One popular Christian response is something like, “But you believe in science on faith!” I don’t—I trust in science, and that trust is nicely supported by evidence—but let’s go there. They seem to be saying, “Well, you’re just as much an idiot as I am, since you believe stuff on faith, too!” But isn’t faith a good thing from a Christian viewpoint? Wouldn’t “You believe by faith, too” be a compliment? And if science and religion both use the same approach (“faith,” or whatever you want to call it), then why is it only science with the track record of curing disease, increasing crop yields, and landing people on the moon?
Let’s consider the trust I have in science. I’m an outsider to science, but it’s easy to evaluate science’s track record. I use cell phones, computers, and cars, and science delivers. But in principle I could become an insider. I could get a doctorate in evolutionary biology or cosmology or quantum physics and I would be able to test the claims for myself. Is there any equivalent within Christianity? Scholars with doctorates in theology are still burdened with the map-of-world-religions problem. In science, my doctorate would let me thoroughly understand the consensus view, but within religion there is no consensus!
That reminds me of a story. It’s said that Winston Churchill would sometimes drink too much. On one of these occasions, a woman said to him, “Winston, you are drunk!”
Churchill replied, “Indeed, Madam, and you are ugly—but tomorrow I’ll be sober.”
The analogous interaction for our purposes would be a believer who says, “You take science on faith.”
The atheist replies, “Let’s suppose I do, and you take God’s existence on faith—but I could get a doctorate in any science and lose that need for faith. Could you do the equivalent?”
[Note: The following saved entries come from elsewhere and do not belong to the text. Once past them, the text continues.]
Definition set_json (c : FastResponse) (b : bytes) : FastResponse :=
  {| fstatus := 200; fheader := <["Content-Type" := "application/json"]> (fheader c); fout := fout c ++ b |}.
Definition JsonResponse2 (c : FastResponse) (code : Z) (codeMsg : string) : FastResponse :=
  match Marshal code codeMsg with
  | Ret json => set_json c json
  | Err e => {| fstatus := 500; fheader := {["Content-Type" := "text/plain; charset=utf-8"]}; fout := to_bytes (err_text e) |}
  | Panic _ => c
  end.

Definition rpc_JsonResponse2 := JsonResponse2.

(** The variables a protected call sets: rspBuff, err and the node. *)
Definition call_vars : Type := bytes * option go_error * GxNode.

Definition run_call (where_to : GxNode -> go (decision * GxNode)) (reqBuff : bytes) (s : call_vars) : call_vars * option string :=
  let '(rsp, err, n) := s in
  match where_to n with
  | Panic w => (s, Some w)
  | Err e => ((rsp, Some e, n), None)
  | Ret (d, n) =>
      match perform d reqBuff with
      | Ret (_, b, e) => ((b, e, n), None)
      | Err e => (([], Some e, n), None)
      | Panic w => ((rsp, err, n), Some w)
      end
  end.

Definition internal_error (s : call_vars) : call_vars * option string :=
  let '(rsp, _, n) := s in ((rsp, Some (ErrMsg "server internal error"), n), None).

Definition protected (where_to : GxNode -> go (decision * GxNode)) (reqBuff : bytes) (n : GxNode) : call_vars :=
  (ProtectCall (run_call where_to reqBuff) (Some internal_error) ([], None, n)).1.

Definition service_method (service method : string) : string := Upper service 1 +:+ "." +:+ Upper method 1.

(** The first value of each query parameter. *)
Definition kvs_of (q : gmap string (list string)) : gmap string string := omap head q.

Definition cors (w : ResponseWriter) : ResponseWriter :=
  set_header (set_header (set_header w "Access-Control-Allow-Origin" "*")
    "Access-Control-Allow-Methods" "POST, GET, OPTIONS, PUT, DELETE")
    "Access-Control-Allow-Headers" "Content-Type, Content-Length, Authorization, Accept, X-Requested-With".

(** gnet/http.go *)
Definition ProtectedHandler (w : ResponseWriter) (r : HttpRequest) (n : GxNode) : ResponseWriter * GxNode :=
  let w := cors w in
  if negb (String.eqb (Method r) "POST") then (JsonResponse w 1 "只支持POST方法", n)
  else
    let remote := getRemote r in
    match Split "/" (Path r) with
    | [_; api; service; method] =>
        if negb (String.eqb api "api") then (JsonResponse w 1 "请求地址格式错误", n)
        else
          match Body r with
          | Ret b =>
              let ctx := no_context remote (kvs_of (Query r)) in
              let '(rspBuff, err, n) := protected (fun n => JsonCall reach ρ n ctx (service_method service method)) (default_body b) n in
              match err with
              | Some e => (JsonResponse w 1 (err_text e), n)
              | None => (write (set_header (WriteHeader w 200) "Content-Type" "application/json") rspBuff, n)
              end
          | _ => (JsonResponse w 1 "读取数据失败", n)
          end
    | _ => (JsonResponse w 1 "请求地址格式错误", n)
    end.

Definition ValidateTokenMiddleware (w : ResponseWriter) (r : HttpRequest) (next : ResponseWriter -> HttpRequest -> ResponseWriter * GxNode) :=
  next w r.

(** gnet/fast_http.go; the body is read by the server. *)
Definition ProtectedHandler2 (r : HttpRequest) (body : bytes) (n : GxNode) : FastResponse * GxNode :=
  let c := {| fstatus := 200; fheader := Header (cors fresh); fout := [] |} in
  match Split "/" (Path r) with
  | [_; api; service; method] =>
      if negb (String.eqb api "api") then (JsonResponse2 c 1 "请求地址格式错误", n)
      else
        let ctx := no_context (getRemote2 r) ∅ in
        let '(rspBuff, err, n) := protected (fun n => JsonCall reach ρ n ctx (service_method service method)) (default_body body) n in
        match err with
        | Some e => (JsonResponse2 c 1 (err_text e), n)
        | None => (set_json c rspBuff, n)
        end
  | _ => (JsonResponse2 c 1 "请求地址格式错误", n)
  end.

(** rpc/http.go: the node, service and method of a path. *)
Definition rpc_path (path : string) : option (string * string * string) :=
  match Split "/" path with
  | [_; api; service; method] => if String.eqb api "rpcapi" then Some ("", service, method) else None
  | [_; api; node; service; method] => if String.eqb api "rpcapi" then Some (node, service, method) else None
  | _ => None
  end.

Definition rpcHandler (r : HttpRequest) (body : bytes) (n : GxNode) : FastResponse * GxNode :=
  let remote := rpc_getRemote2 r in
  match rpc_path (Path r) with
  | None => (rpc_JsonResponse2 fast_fresh 1 "请求地址格式错误", n)
  | Some (nodeName, service, method) =>
      let ctx := no_context remote ∅ in
      let sm := service_method service method in
      let '(rspBuff, err, n) := protected (fun n => if negb (String.eqb nodeName "") then NodeJsonCallWithConn reach n ctx nodeName sm
                                                    else JsonCall reach ρ n ctx sm) (default_body body) n in
      match err with
      | Some e => (rpc_JsonResponse2 fast_fresh 1 (err_text e), n)
      | None => (set_json fast_fresh rspBuff, n)
      end
  end.

(** ** What is answered *)

(** The data of a call, or the text of its error. *)
Definition result_of (o : go (Z * bytes * option go_error)) : bytes + string :=
  match o with
  | Ret (_, b, None) => inl b
  | Ret (_, _, Some e) | Err e => inr (err_text e)
  | Panic _ => inr "server internal error"
  end.

Context (json : Z -> string -> bytes).
Definition answer_of (o : go (Z * bytes * option go_error)) : bytes :=
  match result_of o with inl b => b | inr msg => json 1 msg end.

Lemma protected_spec where_to b n d n' : where_to n = Ret (d, n') -> exists rsp err,
  protected where_to b n = (rsp, err, n') /\
  result_of (perform d b) = match err with None => inl rsp | Some e => inr (err_text e) end.
Proof using Type.
  clear json Marshal. intros E. unfold protected, ProtectCall, run_call. rewrite E. destruct (perform d b) as [[[c rsp] [e|]]|e|w]; cbn [fst internal_error]; by do 2 eexists.
Qed.

Lemma answer_of_result rsp err o : result_of o = match err with None => inl rsp | Some e => inr (err_text e) end ->
  answer_of o = match err with None => rsp | Some e => json 1 (err_text e) end.
Proof using Type. clear reach Marshal. unfold answer_of. intros ->. by destruct err. Qed.

Definition no_slash (s : string) : Prop := all_bytes (fun c => c <> "/"%char) s.

(** The forms of the paths; what is before the first slash does not matter. *)
Definition api_path (p pre service method : string) : Prop :=
  no_slash pre /\ no_slash service /\ no_slash method /\ p = pre +:+ "/api/" +:+ service +:+ "/" +:+ method.
Definition rpcapi_path (p pre service method : string) : Prop :=
  no_slash pre /\ no_slash service /\ no_slash method /\ p = pre +:+ "/rpcapi/" +:+ service +:+ "/" +:+ method.
Definition rpcapi_node_path (p pre node service method : string) : Prop :=
  no_slash pre /\ no_slash node /\ no_slash service /\ no_slash method /\
  p = pre +:+ "/rpcapi/" +:+ node +:+ "/" +:+ service +:+ "/" +:+ method.

Lemma split_iff p parts : parts <> [] -> Split "/" p = parts <-> Forall no_slash parts /\ p = Join parts "/".
Proof using Type.
  clear. intros Hne. split; [intros <-; split; [apply Split_free|symmetry; apply Join_Split]|intros [H ->]; by apply Split_Join].
Qed.

Lemma no_slash_api : no_slash "api" /\ no_slash "rpcapi".
Proof using Type. split; repeat (constructor; [done|]); constructor. Qed.

Lemma api_path_split p pre service method : api_path p pre service method <-> Split "/" p = [pre; "api"; service; method].
Proof using Type. clear. rewrite split_iff by done. unfold api_path. rewrite !Forall_cons, Forall_nil. pose proof (proj1 no_slash_api). tauto. Qed.

Lemma rpcapi_path_split p pre service method : rpcapi_path p pre service method <-> Split "/" p = [pre; "rpcapi"; service; method].
Proof using Type. clear. rewrite split_iff by done. unfold rpcapi_path. rewrite !Forall_cons, Forall_nil. pose proof (proj2 no_slash_api). tauto. Qed.

Lemma rpcapi_node_path_split p pre node service method :
  rpcapi_node_path p pre node service method <-> Split "/" p = [pre; "rpcapi"; node; service; method].
Proof using Type. clear. rewrite split_iff by done. unfold rpcapi_node_path. rewrite !Forall_cons, Forall_nil. pose proof (proj2 no_slash_api). tauto. Qed.

Context (Hmarshal : forall code msg, Marshal code msg = Ret (json code msg)).

(** The headers that a reply of net/http carries. *)
Definition plain_headers : gmap string string := Header (cors fresh).

Lemma JsonResponse_sent msg : JsonResponse (cors fresh) 1 msg =
  {| Header := <["Content-Type" := "application/json"]> plain_headers; sent := Some (200, plain_headers); out := json 1 msg |}.
Proof using Hmarshal. clear reach. unfold JsonResponse. by rewrite Hmarshal. Qed.

Lemma JsonResponse2_sent c msg : JsonResponse2 c 1 msg = set_json c (json 1 msg).
Proof using Hmarshal. clear reach. unfold JsonResponse2. by rewrite Hmarshal. Qed.

(** Ends a case: the call is [E] and its result [Eres]. *)
Ltac reply_is E Hok Eres :=
  apply answer_of_result in Eres;
  match type of Eres with answer_of (perform ?d _) = match ?err with _ => _ end =>
    match type of E with _ = Ret (_, ?n') => exists d, n'; rewrite Eres; destruct err; eexists;
      (split; [exact E|]); (split; [exact Hok|]); (split; [reflexivity|]); rewrite ?JsonResponse_sent, ?JsonResponse2_sent; done end end.

(** Requests that are answered without a call. *)
Lemma refused r n msg : (Method r <> "POST" /\ msg = "只支持POST方法") \/
     (Method r = "POST" /\ (~ exists pre service method, api_path (Path r) pre service method) /\ msg = "请求地址格式错误") \/
     (Method r = "POST" /\ (exists pre service method, api_path (Path r) pre service method) /\ (forall b, Body r <> Ret b) /\ msg = "读取数据失败") ->
  exists w, ProtectedHandler fresh r n = (w, n) /\ out w = json 1 msg /\ sent w = Some (200, plain_headers).
Proof using Hmarshal.
  intros H. assert (E : ProtectedHandler fresh r n = (JsonResponse (cors fresh) 1 msg, n)); [|rewrite E, JsonResponse_sent; by eexists].
  unfold ProtectedHandler. destruct H as [[Hm ->]|[(-> & Hp & ->)|(-> & (pre & s & m & Hp%api_path_split) & Hb & ->)]].
  - by destruct (String.eqb_spec (Method r) "POST").
  - cbn [String.eqb Ascii.eqb Bool.eqb negb]. destruct (Split "/" (Path r)) as [|x1 [|x2 [|x3 [|x4 [|x5 l]]]]] eqn:Es; try done.
    destruct (String.eqb_spec x2 "api") as [->|]; [|done]. destruct Hp. exists x1, x3, x4. by apply api_path_split.
  - rewrite Hp. cbn [String.eqb Ascii.eqb Bool.eqb negb]. destruct (Body r) as [b| |]; [by destruct (Hb b)|done..].
Qed.

Lemma refused2 r n b : (~ exists pre service method, api_path (Path r) pre service method) ->
  exists c, ProtectedHandler2 r b n = (c, n) /\ fout c = json 1 "请求地址格式错误".
Proof using Hmarshal.
  intros Hp. unfold ProtectedHandler2.
  destruct (Split "/" (Path r)) as [|x1 [|x2 [|x3 [|x4 [|x5 l]]]]] eqn:Es; try (rewrite JsonResponse2_sent; by eexists).
  destruct (String.eqb_spec x2 "api") as [->|]; [|rewrite JsonResponse2_sent; by eexists]. destruct Hp. exists x1, x3, x4. by apply api_path_split.
Qed.

Lemma refused_rpc r n b : (~ exists pre service method, rpcapi_path (Path r) pre service method) ->
  (~ exists pre node service method, rpcapi_node_path (Path r) pre node service method) ->
  exists c, rpcHandler r b n = (c, n) /\ fout c = json 1 "请求地址格式错误".
Proof using Hmarshal.
  intros Hp Hp'. unfold rpcHandler, rpc_path, rpc_JsonResponse2.
  destruct (Split "/" (Path r)) as [|x1 [|x2 [|x3 [|x4 [|x5 [|x6 l]]]]]] eqn:Es; try (rewrite JsonResponse2_sent; by eexists);
    (destruct (String.eqb_spec x2 "rpcapi") as [->|]; [|rewrite JsonResponse2_sent; by eexists]).
  - destruct Hp. exists x1, x3, x4. by apply rpcapi_path_split.
  - destruct Hp'. exists x1, x3, x4, x5. by apply rpcapi_node_path_split.
Qed.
Christians say that truth is their goal, and they even capitalize Truth to assure us (or maybe themselves) that they’ve really found it, but methinks they doth protest too much. They’re not welcome at the adult table until they use tools that actually work at finding the truth.
Faith recoils from reason because reason unravels the happy lies that faith wants to believe.
“One can’t believe impossible things.”
“I daresay you haven’t had much practice,” said the [White] Queen.
“When I was younger, I always did it for half an hour a day.
Why, sometimes I’ve believed as many as
six impossible things before breakfast.”